Wednesday, August 19, 2009

So I needed to go to the grocery store, but I didn’t have a car. It’s only about a mile away so I decided I would put on my backpack and ride a bike. The bike ride was very pleasant and the whole time I felt so green with my backpack and pedaling. At the grocery store I tried to resist buying too much for the backpack, but did get what I needed – some single rolls of toilet paper, milk, some monthly girl items, eggs, bagels, cream cheese… hmm my backpack filled up pretty quickly, but I did manage to cram it all in with the bagels sticking out of the top. After I left the store I realized I wanted a drink so I stopped at the little convenience store across the street. I pulled up on my bike feeling like all that, I’m so green, look at me pedaling up with my backpack full of food. I stepped into the store and beamed with pride as a handsome looking guy buying something at the counter glanced over at me. Then, a roll of toilet paper fell out of my backpack. Oh that’s embarrassing I thought and bent to retrieve it when another roll fell out. “Oh no! That’s embarrassing” I said as the nice looking guy turned to help me when suddenly, as I leaned to retrieve the second roll, the entire backpack seemed to explode and all my food and personal items scatter across the floor in front of me including my large box of tampons and the large package of kotex. I was speechless with humiliation. The guy about to help me suddenly stood up and turned back toward the counter to awkwardly complete his purchase. As he hurried away, I picked up my things, jammed them back into my backpack, sheepishly bought my drink, and slithered away.

Tuesday, August 11, 2009

House is a wreck, I don't have the energy or gumption to tidy it up. Stuff everywhere, too much stuff. Stop the madness. They're delivering a washer and dryer on Friday. I spent too much so there's a lot of guilt there. Can't I buy a washer and dryer and not feel so guilty? What is up with that anyway. Lifetime. I find comfort in that channel, how sad.
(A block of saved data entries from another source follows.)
(** * VGA hardware emulation of the ReactOS virtual DOS machine

    A shallow embedding of [subsystems/ntvdm/vga.c]: the register file and
    the indexed-port protocol, the translation of guest addresses onto the
    four memory planes, the mode decoder and the scan-out performed by a
    display refresh.

    Conventions.
    - C integers are [Z] with the wrap-around of their type written out
      ([to_BYTE], [to_WORD], [to_SHORT], [to_DWORD]).
    - The static arrays of the register banks are lists, [VgaMemory] is a
      finite map from array index to byte (an absent key reads as the zero
      the array is initialised with).  Every array access is bounds-checked.
    - An operation returns [None] where the C program leaves defined
      behaviour (an access outside an array, a failed [ASSERT], a division by
      zero, a use of a released framebuffer) and [Some] of its result
      otherwise.
    - The calls into the Windows console API are appended to [HostCalls];
      the two calls whose failure the code tests take their outcome from a
      [host] record.  The handles themselves, the [DPRINT] logging and what
      [WriteConsoleOutputA] writes back into [UpdateRectangle] (which the
      code resets before it reads it again) are left out.
    - A [CHAR] is kept as the byte it is stored in. *)

From stdpp Require Import base numbers option list gmap.

Local Open Scope Z_scope.

(** ** The constants of [vga.h]

    [vga.h] is not part of the sources at hand.  Its constants are the
    parameters of the development: every definition below refers to them by
    their C names through the class [vga_h], and every theorem states which
    facts about them it relies on. *)

Class vga_h := {
  (* register I/O ports *)
  VGA_AC_INDEX : Z;
  VGA_AC_READ : Z;
  VGA_SEQ_INDEX : Z;
  VGA_SEQ_DATA : Z;
  VGA_DAC_READ_INDEX : Z;
  VGA_DAC_WRITE_INDEX : Z;
  VGA_DAC_DATA : Z;
  VGA_MISC_READ : Z;
  VGA_MISC_WRITE : Z;
  VGA_CRTC_INDEX : Z;
  VGA_CRTC_DATA : Z;
  VGA_GC_INDEX : Z;
  VGA_GC_DATA : Z;
  VGA_STAT_MONO : Z;
  VGA_STAT_COLOR : Z;
  (* sizes *)
  VGA_NUM_BANKS : Z;
  VGA_BANK_SIZE : Z;
  VGA_PALETTE_SIZE : Z;
  (* sequencer registers *)
  VGA_SEQ_RESET_REG : Z;
  VGA_SEQ_CLOCK_REG : Z;
  VGA_SEQ_MASK_REG : Z;
  VGA_SEQ_MEM_REG : Z;
  VGA_SEQ_MAX_REG : Z;
  (* graphics controller registers *)
  VGA_GC_RESET_REG : Z;
  VGA_GC_READ_MAP_SEL_REG : Z;
  VGA_GC_MODE_REG : Z;
  VGA_GC_MISC_REG : Z;
  VGA_GC_MAX_REG : Z;
  (* CRT controller registers *)
  VGA_CRTC_HORZ_TOTAL_REG : Z;
  VGA_CRTC_END_HORZ_DISP_REG : Z;
  VGA_CRTC_OVERFLOW_REG : Z;
  VGA_CRTC_MAX_SCAN_LINE_REG : Z;
  VGA_CRTC_CURSOR_START_REG : Z;
  VGA_CRTC_CURSOR_END_REG : Z;
  VGA_CRTC_START_ADDR_HIGH_REG : Z;
  VGA_CRTC_START_ADDR_LOW_REG : Z;
  VGA_CRTC_CURSOR_LOC_HIGH_REG : Z;
  VGA_CRTC_CURSOR_LOC_LOW_REG : Z;
  VGA_CRTC_VERT_DISP_END_REG : Z;
  VGA_CRTC_OFFSET_REG : Z;
  VGA_CRTC_UNDERLINE_REG : Z;
  VGA_CRTC_MODE_CONTROL_REG : Z;
  VGA_CRTC_MAX_REG : Z;
  (* attribute controller registers *)
  VGA_AC_PAL_0_REG : Z;
  VGA_AC_CONTROL_REG : Z;
  VGA_AC_MAX_REG : Z;
  (* register bits *)
  VGA_SEQ_CLOCK_98DM : Z;
  VGA_SEQ_MEM_C4 : Z;
  VGA_GC_MODE_OE : Z;
  VGA_GC_MODE_SHIFTREG : Z;
  VGA_GC_MODE_SHIFT256 : Z;
  VGA_GC_MISC_NOALPHA : Z;
  VGA_CRTC_OVERFLOW_VDE8 : Z;
  VGA_CRTC_OVERFLOW_VDE9 : Z;
  VGA_CRTC_UNDERLINE_DWORD : Z;
  VGA_CRTC_MODE_CONTROL_BYTE : Z;
  VGA_AC_CONTROL_8BIT : Z;
  VGA_MISC_RAM_ENABLED : Z;
  VGA_STAT_DD : Z;
  VGA_STAT_VRETRACE : Z
}.

(** ** Machine integers *)

Definition to_BYTE (z : Z) : Z := z mod 256.
Definition to_WORD (z : Z) : Z := z mod 65536.
Definition to_DWORD (z : Z) : Z := z mod 4294967296.
Definition to_SHORT (z : Z) : Z := (z + 32768) mod 65536 - 32768.
Definition LOWORD (z : Z) : Z := to_WORD z.
Definition MAKEWORD (lo hi : Z) : Z :=
  Z.lor (Z.land lo 255) (Z.shiftl (Z.land hi 255) 8).
Definition SHRT_MAX : Z := 32767.
Definition SHRT_MIN : Z := -32768.

(** The C test [if (x & MASK)]. *)
Definition bits (x mask : Z) : bool := negb (Z.land x mask =? 0).

(** ** Arrays *)

Definition array_get {A : Type} (a : list A) (i : Z) : option A :=
  if 0 <=? i then a !! Z.to_nat i else None.

Definition array_set {A : Type} (a : list A) (i : Z) (v : A) : option (list A) :=
  if (0 <=? i) && (i <? Z.of_nat (length a))
  then Some (<[Z.to_nat i := v]> a) else None.

Definition ASSERT (b : bool) : option unit := if b then Some tt else None.

(** A division is defined when the divisor is not zero. *)
Definition nonzero (d : Z) : option unit := if d =? 0 then None else Some tt.

(** [for (i = lo; i < lo + n; i++) body], the loop state threaded through. *)
Fixpoint for_loop {St : Type} (n : nat) (i : Z)
    (body : Z -> St -> option St) (st : St) : option St :=
  match n with
  | O => Some st
  | S n' => st' ← body i st; for_loop n' (i + 1) body st'
  end.

(** [switch (x) { case l: a ... default: d }] over distinct labels. *)
Fixpoint switch {A : Type} (x : Z) (cases : list (Z * A)) (default : A) : A :=
  match cases with
  | [] => default
  | (l, a) :: cs => if x =? l then a else switch x cs default
  end.

(** ** State *)

Record COORD := { X : Z; Y : Z }.
Record SMALL_RECT := { Left : Z; Top : Z; Right : Z; Bottom : Z }.
Record CHAR_INFO := { AsciiChar : Z; Attributes : Z }.

(** What [ConsoleFramebuffer] points to: nothing, the bitmap of a console
    graphics buffer that has been closed, the bitmap of the live graphics
    buffer (one byte per pixel), or the heap block of text cells. *)
Inductive framebuffer :=
| NULL
| Dangling
| GraphicsBuffer (pixels : list Z)
| CharBuffer (cells : list CHAR_INFO).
Maybe it's the "normal" lives... I think women like that show because it's life problems that get resolved. I'm not sure why women would like that more than men, don't both genders need to resolve problems? Life problems? Eh.

Toasting some rice cakes. I like them that way, toasted with spray butter. It's the illusion of not eating much. Maybe it's the reality of not eating much. Like my brother says, reality is a convention. It really is.